Net earnings across Bell were also down 13.8% in Q4 and up by only 1.2% for the full year. The company attributed this to impairment charges French-language TV properties to reflect declining advertising demand, as well as higher interest rates increasing that expense.

In its other segments, Bell Wireless revenue was up 7.7% in Q4, with wireline revenue roughly flat at 0.5% year-over-year growth. Bell’s capital expenditures were also up by 11.7% in Q4 as it continues to invest in building out its fibre and 5G networks.

Bell offered revenue guidance of between 1% and 5% for the full year. In its outlook for 2023, the company said it had its eyes on several potential headwinds, including the impact of an economic recession, inflation and supply chain challenges on the ad market, though it expects improvement on those factors by the second half of the year. It also said there was potential for a smaller data and voice market as consumers switch to lower-price pans or OTT competition.

Rogers

Meanwhile, Rogers revenue grew by 6% year-over-year at Rogers in Q4, including 17% growth in the company’s Media segment. For the full year, revenue was up 5%, with 15% growth in media.

The company said the increase in Media revenue came from its sports properties, including the Toronto Blue Jays, as well as increases in advertising revenue. Both were attributed to economic recovery from the COVID-19 pandemic, as well as the lifting of various mandates resulting in things like sporting events being permitted to fill to full capacity.

Elsewhere at the company, Rogers had 7% year-over-year revenue growth both for Q4 and the full year. Operating expenses for the segment were also up due to more device upgrades by customers and more advertising behind its wireless service. Revenue in its cable segment was flat.

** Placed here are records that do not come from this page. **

(** * Properties *)

Section Properties.
Context {P : Type} `{PollerSpec P}.
Context (socket : nat -> Z) (connect_errno : nat -> Z) (peer : list byte).
Context (write : Z -> nat -> list byte -> Z + Z) (user : Z -> Handlers) (s0 : store * P).
Hypothesis socket_ok : forall k, 0 <= socket k.
Hypothesis Hwrite : forall c, write_ok (write c).
Hypothesis Huser : forall c, user_ok (user c).

Abbreviation World := (TcpConn.World (P := P)).
Abbreviation joined := (joined (P := P)).
Implicit Types (j : joined) (w : World).

(** What the client alone does in a step. *)
Definition client_input (i : jinput) : option cinput :=
  match i with
  | JConnect b => Some (CConnect b)
  | JDisconnect _ => Some CDisconnect
  | JStop => Some CStop
  | JDestroy b u => Some (CDestroy b u)
  | JTask => Some CTask
  | JTimer => Some CTimer
  | JEvent _ e w err self => Some (CEvent e w err self)
  | JConn _ _ | JEnd => None
  end.

Definition peer_enabled (id : Z) j w (i : TcpConn.input) : Prop :=
  match i with
  | IEvent _ _ => is_over id j = false /\ exists k, theChannel w = Ok k /\ TcpConn.enabled (channel_ (conn w)) (fd_ k) w i
  | IApi a => api_ok a
  | IMark => isLive (state_ (conn w))
  | IPost a => api_ok a /\ state_ (conn w) <> kConnecting
  | _ => True
  end.

(** The client is used as Clients asks for.  A new connection has an address and a
    descriptor nobody in the loop has; the poller reports to a connection what its
    channel asks for, and nothing that can close one happens before the functor that
    resets the connector's channel has run, which was queued before. *)
Definition jenabled j (i : jinput) : Prop :=
  (forall k, client_input i = Some k -> legal (client j) k = true) /\
  match i with
  | JEvent ch e w err self => forall x fd, Clients.handleEvent e w err self (connector_ (client j)) = Ok (x, Some fd) ->
      0 <= fd /\ start_ok ch fd (loop j) /\ forall a k, fst (loop j) !! a = Some k -> fd_ k <> fd
  | JConn id i => (forall w, thePeer id j = Ok w -> peer_enabled id j w i) /\
      (may_close i = true -> Clients.channel_ (connector_ (client j)) = None)
  | _ => True
  end.

(** ** The connections as a server would have them *)

Definition peer_state j (id : Z) : cstate :=
  if is_over id j then Servers.Destroyed else if bool_decide (id ∈ ends j) then Disconnected else Servers.Connected.

Definition peer_conn j (id : Z) : Conn := mkConn [] 0 (peer_state j id).

Definition as_served j : served (P := P) :=
  mkServed (set_conns (map_imap (fun id _ => Some (peer_conn j id)) (peers j)) (newServer [] [] 0)) (peers j)
    (fun l => if l =? 0 then loop j else s0).

Lemma as_served_lookup j id x :
  conns (server (as_served j)) !! id = Some x <-> x = peer_conn j id /\ is_Some (peers j !! id).
Proof.
  cbn. rewrite map_lookup_imap. destruct (peers j !! id) as [w|]; cbn.
  - split; [intros [= <-]; eauto|]. by intros [-> _].
  - split; [done|]. intros [_ Hn]. by apply is_Some_None in Hn.
Qed.

Lemma gone_over j id : ServedConns.gone (peer_conn j id) = is_over id j.
Proof.
  unfold ServedConns.gone, peer_conn, peer_state. cbn [c_state]. destruct (is_over id j); [done|].
  by destruct (bool_decide (id ∈ ends j)).
Qed.

Lemma view_same j id w : view (as_served j) (peer_conn j id) w = peer_view id j w.
Proof. unfold view, peer_view. by rewrite gone_over. Qed.

Record joined_inv j : Prop := {
  ji_client : client_inv (client j);
  ji_loop : pinv (fst (loop j)) (snd (loop j));
  ji_links : exists CH FD, links user CH FD (as_served j) /\ distinct CH FD (as_served j);
  ji_gone : Clients.gone (client j) = over j ++ ends j;
  ji_peers : forall id, is_Some (peers j !! id) <-> 1 <= id < nextConnId_ (client j);
}.

(** ** Connections and the client *)

Lemma ids_NoDup c : client_inv c -> NoDup (Clients.gone c ++ option_list (fst <$> connection_ c)).
Proof. intros Hc. rewrite (ci_ids _ Hc). apply NoDup_seqZ. Qed.

Lemma up_id j id : joined_inv j -> is_Some (peers j !! id) -> peer_state j id = Servers.Connected ->
  fst <$> connection_ (client j) = Some id.
Proof.
  intros Hj Hp Hst. apply (ji_peers _ Hj) in Hp. assert (id ∈ seqZ 1 (nextConnId_ (client j) - 1)) as Hin by (apply elem_of_seqZ; lia).
  rewrite <- (ci_ids _ (ji_client _ Hj)), (ji_gone _ Hj) in Hin. unfold peer_state, is_over in Hst.
  do 2 (case_bool_decide; [done|]). rewrite !elem_of_app in Hin. destruct Hin as [[?|?]|Hin]; [done..|].
  destruct (connection_ (client j)) as [[id' nm]|]; cbn in *; [|by apply not_elem_of_nil in Hin]. by apply list_elem_of_singleton in Hin as ->.
Qed.

Lemma id_up j id nm : joined_inv j -> connection_ (client j) = Some (id, nm) ->
  is_Some (peers j !! id) /\ peer_state j id = Servers.Connected.
Proof.
  intros Hj Hc. pose proof (ids_NoDup _ (ji_client _ Hj)) as Hnd. pose proof (ci_ids _ (ji_client _ Hj)) as Hids.
  rewrite Hc, (ji_gone _ Hj) in *. cbn in *. split.
  - apply (ji_peers _ Hj). assert (id ∈ seqZ 1 (nextConnId_ (client j) - 1)) as Hin by (rewrite <- Hids; apply elem_of_app; right; by left).
    apply elem_of_seqZ in Hin. lia.
  - apply NoDup_app in Hnd as (_ & Hd & _). unfold peer_state, is_over.
    assert (id ∉ over j ++ ends j) as Hn by (intros Hin; apply (Hd id Hin); by left).
    rewrite elem_of_app in Hn. rewrite !bool_decide_false by tauto. done.
Qed.

Lemma thePeer_ok CH FD j id : links user CH FD (as_served j) -> is_Some (peers j !! id) ->
  exists w, peers j !! id = Some w /\ thePeer id j = Ok (peer_view id j w) /\ 0 <= FD id /\
    status (peer_state j id) (user id) (CH id) (FD id) (chans (peer_view id j w)) (peer_view id j w).
Proof.
  intros Hl Hp. destruct (Hl id (peer_conn j id)) as (w & Hw & Hfd & Hst); [by apply as_served_lookup|].
  rewrite view_same in Hst. exists w. unfold thePeer. cbn in Hw. rewrite Hw. by split_and!.
Qed.

Lemma conns_step j j' id w' :
  peers j' = <[id := w']> (peers j) -> (forall c, c <> id -> peer_state j' c = peer_state j c) ->
  conns (server (as_served j')) = <[id := peer_conn j' id]> (conns (server (as_served j))).
Proof.
  intros Hp Hst. apply map_eq. intros c. cbn. rewrite Hp. destruct (decide (c = id)) as [->|Hne].
  - rewrite map_lookup_imap, !lookup_insert_eq. done.
  - rewrite map_lookup_imap, !lookup_insert_ne, map_lookup_imap by done. destruct (peers j !! c); [|done]. cbn.
    unfold peer_conn. by rewrite Hst.
Qed.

Rogers offered full-year guidance of between 4% to 7% revenue growth. While the company predicted a “moderate” recession in the first half of 2023, it was not listed among the factors it took into account for its outlook. Rogers said it was “confident” that it has “the right team, a strong balance sheet and the world-class networks” to maintain its growth; it did not mention advertiser demand in its results.